Second, the qualitative nature of the study raises caution with regard to inferring a causal relationship between the mothers’ perceptions as determinants and the low level of exclusive breast-feeding. Rather, insights into the mothers’ perceptions and behavior provide better understanding of the sociocultural context by which the recipients understand the exclusive breast-feeding message.
Third, this study did not investigate breast-feeding techniques, including the frequency and positions adopted by the mother and baby. It has been demonstrated that proper breast-feeding techniques can prevent, for example, nipple pain, which often leads to decreased suckling and reduced milk production [32,34,35]. If information relating to how the mothers breast-fed their children had been gathered, that would have added a very interesting dimension to the study.
Fourth, the majority of the population in Kwale is Muslim, and cultural and social norms and practices there are different from other parts of the country, where many people are Christians. It is, however, also true that regardless of religion, indigenous African culture is prevalent throughout the country. Thus, some of these findings may also be relevant to other regions.

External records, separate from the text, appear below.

(** * Airplane trajectories: ingestion of flight snapshots and distance pass

    A shallow embedding of the two batch jobs of the repository,
    [Airplanes_ingest_flight_snapshots.py] and
    [Airplanes_compute_flight_snapshots.py], and the properties that the
    design document states about them.

    - Python values that reach the code come from [json()] and from
      [sqlite3] rows; they are dynamically typed and are modelled by the
      inductive types [json] and [valor], with Python's behaviour on every
      constructor (truth value, indexing, iteration, membership) written
      out, exceptions included.
    - Exceptions are the [Err] results of the error monad [res].
    - The SQLite store is explicit state: tables are lists of rows in
      rowid order, an [AUTOINCREMENT] key has its [sqlite_sequence]
      counter.  The SQL statements of the source are functions on that
      state.
    - The outside world of [main] (argv, the credential file, the two HTTP
      exchanges, the clock) is a record [entorno]; what [main] does is
      recorded as a list of [evento].
    - The arithmetic of the distance pass is an interface with two
      instances: IEEE doubles, with the C library's sine, cosine and arc
      cosine as parameters, and exact real numbers.

    The file has two parts: the model, then the properties and their
    proofs. *)

From Stdlib Require Import ZArith List String Ascii Bool Lia.
From Stdlib Require Import Floats.
From Stdlib Require Import Reals Lra.
Import ListNotations.

#[local] Set Warnings "-register-all".
Local Open Scope string_scope.
Local Open Scope Z_scope.
Local Open Scope list_scope.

Fifth, perceptions and practices of health professionals were not explored in this study. Previous studies have indicated that health professionals, particularly front-line workers who are in close contact with caregivers, often hold similar perceptions and attitudes to the caregivers themselves with regard to breast-feeding . Consequently, health professionals fail to convince caregivers that they should alter their behavior with respect to exclusive breast-feeding. Further studies on health professionals’ knowledge, beliefs, and behavior will yield greater understanding of this issue.

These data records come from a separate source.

(** * LoD reset kernel and memory entry points of Paddle

    A shallow embedding of
      - paddle/fluid/operators/lod_reset_op.h
          (LoDResetKernel::Compute, LoDResetGradKernel::Compute)
      - paddle/phi/core/memory/malloc.cc
          (the paddle::memory entry points over AllocatorFacade)
    followed by the properties the specification states about them. *)

From stdpp Require Import base option list numbers strings countable gmap.

Local Open Scope Z_scope.

(** ** Effects: mutable state, PADDLE_ENFORCE exceptions, undefined behaviour *)

Module Eff.

  (** The error categories of common::errors that the code and the
      specification name. *)
Inductive ErrorCode := InvalidArgument | OutOfMemory | InvalidPlace.

  (** What a failed PADDLE_ENFORCE_* throws: an error category and the
      format string of its message (arguments not substituted). *)
Record EnforceNotMet := { code : ErrorCode; message : string }.

  (** How a call ends: it returns, it throws, or it runs into behaviour the
      C++ standard leaves undefined (back() of an empty vector, operator[]
      past the end). *)
Inductive Outcome (A : Type) :=
  | Returned (a : A)
  | Threw (e : EnforceNotMet)
  | Undefined.
Arguments Returned {A} a.
Arguments Threw {A} e.
Arguments Undefined {A}.

  (** A computation over a mutable state [St]; the state it leaves behind is
      kept also when it throws, as the writes before a throw are not undone. *)
Definition M (St A : Type) : Type := St -> Outcome A * St.

Definition ret {St A} (a : A) : M St A := fun s => (Returned a, s).

Definition bind {St A B} (c : M St A) (k : A -> M St B) : M St B :=
    fun s =>
      match c s with
      | (Returned a, s') => k a s'
      | (Threw e, s') => (Threw e, s')
      | (Undefined, s') => (Undefined, s')
      end.

Definition throw {St A} (e : EnforceNotMet) : M St A := fun s => (Threw e, s).
Definition undefined {St A} : M St A := fun s => (Undefined, s).
Definition modify {St} (f : St -> St) : M St unit := fun s => (Returned tt, f s).

  (** PADDLE_ENFORCE_EQ / _GT / _GE on integers. *)
Definition PADDLE_ENFORCE_EQ {St} (a b : Z) (e : EnforceNotMet) : M St unit :=
    if a =? b then ret tt else throw e.
Definition PADDLE_ENFORCE_GT {St} (a b : Z) (e : EnforceNotMet) : M St unit :=
    if a >? b then ret tt else throw e.
Definition PADDLE_ENFORCE_GE {St} (a b : Z) (e : EnforceNotMet) : M St unit :=
    if a >=? b then ret tt else throw e.

  (** std::vector::operator[] and std::vector::back. *)
Definition vec_at {St A} (v : list A) (i : nat) : M St A :=
    match v !! i with Some x => ret x | None => undefined end.
Definition vec_back {St A} (v : list A) : M St A :=
    match last v with Some x => ret x | None => undefined end.

  (** for (size_t i = from; i < from + count; ++i) body(i) *)
Fixpoint for_ {St} (count : nat) (from : nat) (body : nat -> M St unit)
    : M St unit :=
    match count with
    | O => ret tt
    | S count' => bind (body from) (fun _ => for_ count' (S from) body)
    end.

Despite the limitations, this study affords qualitative information on the perceptions of mothers on their feeding practices with young children. It thus provides support for programs that aim to promote exclusive breast-feeding in the region.
The present strategy of promoting exclusive breast-feeding appears to be based on the major presupposition that caregivers simply do not understand the value of breast milk. Although it appears to be the case that a lack of awareness of its advantages is one of the major reasons for failure to adopt excusive breast-feeding, additional factors may also prevent caregivers from implementing this practice. Their own strategies for coping with what they perceive as their baby’s ill health and nutritional disadvantages also seem to be related to feeding practices. When mothers are concerned about their babies’ stomachache, abdominal colic, fever, swollen stomach, or diarrhea, preaching to them out of their cultural context about the nutritional, immunological, and psychological benefits of breast-feeding may not be well received. Health professionals and community volunteers are encouraged to consult mothers during antenatal and postnatal care about exclusive breast-feeding —not as a single vertical message, but in relation to their concerns about the health and nutritional problems of their babies.
The authors declare that they have no competing interests.
AM conceived of and designed the study, contributed to the data collection, and wrote the draft of the paper. MK supervised and contributed technical support to the overall study. JT and SK contributed to designing, managing, and supervising the HDSS and gave technical and supervisory support to the study. All authors read and approved the final manuscript.
The research was conducted with the continuous support of the HDSS study team in Kwale.